Once again, Mark and Davene disperse the fog in front of my eyes….and because of it, I SEE that I and most others I know, live with happiness always receding into the sunset just before we can reach it. So many years of being embarrassed and regretting past mistakes, then switching to being fearful of what the future will bring….Rarely being grateful for what my life is bringing to me in the moment.
Lately though, I’ve been concentrating during my sit/meditation on forgiveness and gratitude and I’m doing it first thing in the morning. No ibuprofen could ever make me feel so wonderful as my meditations. First, giving myself permission to be happy now. Next, To forgive my self for sins I’ve committed either knowingly or unknowingly upon myself and others. After that, sending loving kindness to myself, others close to me and finally to all sentient beings…The feeling of joy and peace that I gain after I’ve finished almost makes me feel guilty…Getting so much for such a small price to pay in just sitting.

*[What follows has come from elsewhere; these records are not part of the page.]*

(** [removeDeploymentOwnerRef] leaves the cluster alone when the controller's deployment
    has no reference to the custom resource; otherwise it makes one update, of that
    deployment with exactly the references that do not point to it, and with no list rather
    than an empty one when none is left. Other objects are never touched. *)
Theorem removeDeploymentOwnerRef_spec csm w r w' :
  removeDeploymentOwnerRef csm w = (r, w') →
  let key := ("Deployment", (cr_Namespace csm, GetControllerName csm)) in
  (∀ k, k ≠ key → seen w' !! k = seen w !! k)
  ∧ (r = Ok () → ∃ deploy, seen w !! key = Some (ODeployment deploy) ∧
      let refs := default [] (om_OwnerReferences (dp_Meta deploy)) in
      ((∀ r, r ∈ refs → or_UID r ≠ om_UID (cr_Meta csm)) ∧ seen w' = seen w)
      ∨ ∃ deploy' calls ok, w_calls w' = calls ++ [CUpdate (ODeployment deploy') ok]
          ∧ dp_Containers deploy' = dp_Containers deploy
          ∧ om_OwnerReferences (dp_Meta deploy') ≠ Some []
          ∧ ∀ r, r ∈ default [] (om_OwnerReferences (dp_Meta deploy'))
                 ↔ r ∈ refs ∧ or_UID r ≠ om_UID (cr_Meta csm)).
Proof.
  unfold removeDeploymentOwnerRef. intros E. unfold mbind, M_bind in E.
  destruct (getT Deployment _ _ w) as [[deploy|e|y] w1] eqn:G;
    pose proof (getT_spec _ _ _ _ _ _ G) as [Hs Hg]; [|by injection E as <- <-; rewrite Hs|done].
  apply getT_key in G. simpl in Hg, G.
  set (refs := default [] (om_OwnerReferences (dp_Meta deploy))) in *.
  set (kept := not_owned_by (om_UID (cr_Meta csm)) refs) in *.
  case_decide as Hl.
  - injection E as <- <-. rewrite Hs. split; [done|]. intros _. exists deploy. split; [done|]. left.
    split; [|done]. by apply not_owned_by_length.
  - pose proof (updateObject_calls _ _ _ _ E) as [ok Hc].
    apply updateObject_spec in E as (Hf & _). split.
    { intros k Hk. rewrite Hf, Hs; [done|]. intros ->. apply Hk. symmetry. exact (eq_sym G). }
    intros _. exists deploy. split; [done|]. right.
    eexists _, (w_calls w1), ok. split; [exact Hc|]. simpl. split; [done|].
    assert (∀ r, r ∈ kept ↔ r ∈ refs ∧ or_UID r ≠ om_UID (cr_Meta csm)) as Hk.
    { intros r0. unfold kept, not_owned_by. rewrite list_elem_of_filter. naive_solver. }
    destruct kept; [split; [done|]; exact Hk|split; [done|exact Hk]].
Qed.

(** [syncMetricsResources] touches only the metrics Service and the ServiceMonitor of
    the custom resource. When it reports success for metrics that are enabled, the Service is
    there, and the ServiceMonitor too when one is asked for (unless being deleted before);
    the port of the Service is never 0. *)
Theorem syncMetricsResources_spec isDeleting cr w r w' :
  syncMetricsResources isDeleting cr w = (r, w') →
  let svc := obj_key (metrics_service cr) in
  let sm := obj_key (metrics_monitor cr (service_monitor isDeleting cr)) in
  (∀ k, k ≠ svc → k ≠ sm → seen w' !! k = seen w !! k)
  ∧ (r = Ok () → isDeleting = false → metricsEnabled cr = true →
       (is_Some (seen w' !! svc) ∨ dying (seen w) svc)
       ∧ (is_Some (service_monitor false cr) → is_Some (seen w' !! sm) ∨ dying (seen w) sm))
  ∧ ∀ m app port, metrics_service cr = OOther (mkResource "Service" m (ServiceBody app port)) →
      port ≠ 0%Z.
Proof.
  intros E svc sm. unfold syncMetricsResources in E. set (monitor := service_monitor isDeleting cr) in *.
  assert (svc ≠ sm) as Hne by done.
  assert (∀ o, touches (eq (obj_key o)) (ignoreErr (DeleteObject o))) as Hdel
    by (intros o; apply touches_ignoreErr, DeleteObject_touches).
  assert (∀ o g, ensures (obj_key o) (orFail (ApplyObject o) g)) as Happ
    by (intros o g; apply ensures_orFail, ApplyObject_ensures).
  split_and!.
  - intros k H1 H2. unfold mbind, M_bind in E.
    match type of E with match ?m1 w with _ => _ end = _ =>
      assert (touches (eq svc) m1) as T1 by (destruct (_ || _); [apply Hdel|apply Happ]);
      destruct (m1 w) as [[a|e|y] w1] eqn:E1;
      pose proof (T1 _ _ _ E1 k (not_eq_sym H1)) as Hk end;
      [|by injection E as <- <-..].
    rewrite <- Hk. destruct monitor; [by apply (proj1 (Happ _ _) _ _ _ E)|by apply (Hdel _ _ _ _ E)].
  - intros -> -> Hen. rewrite Hen in E. simpl in E.
    apply M_bind_Ok in E as ([] & w1 & E1 & E2).
    pose proof (proj1 (Happ _ _) _ _ _ E1) as T1. apply (proj2 (Happ _ _)) in E1.
    fold svc in E1, T1. unfold monitor in E2. split.
    + assert (seen w' !! svc = seen w1 !! svc) as ->; [|done].
      destruct (service_monitor false cr);
        [by apply (proj1 (Happ _ _) _ _ _ E2)|by apply (Hdel _ _ _ _ E2)].
    + intros [x Hx]. unfold sm, monitor. rewrite Hx in E2 |- *.
      apply (proj2 (Happ _ _)) in E2 as [E2|E2]; [by left|right].
      eapply dying_eq; [|exact E2]. by apply T1.
  - intros m app port [= _ _ <-]. destruct (d_Metrics _); [by case_decide|done].
Qed.
End owners.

My PPN’s are coming alive…One of my favorites is either creating or becoming involved with a children’s charity…..Right after I committed during Hero’s journey week, I quite unexpectedly met a director for a children’s cancer foundation. This last Tuesday, I went to their facility and spent an hour with 2 of the directors who were really excited to see me. they are a non profit and all the funding is from local business and individuals…..They moved into a new beautiful office and need window coverings…I do window coverings. I’m collaborating with the manufacturer I work for to supply this foundation with new window shades….It’s only the beginning! I can’t believe how excited I am….Wish me luck!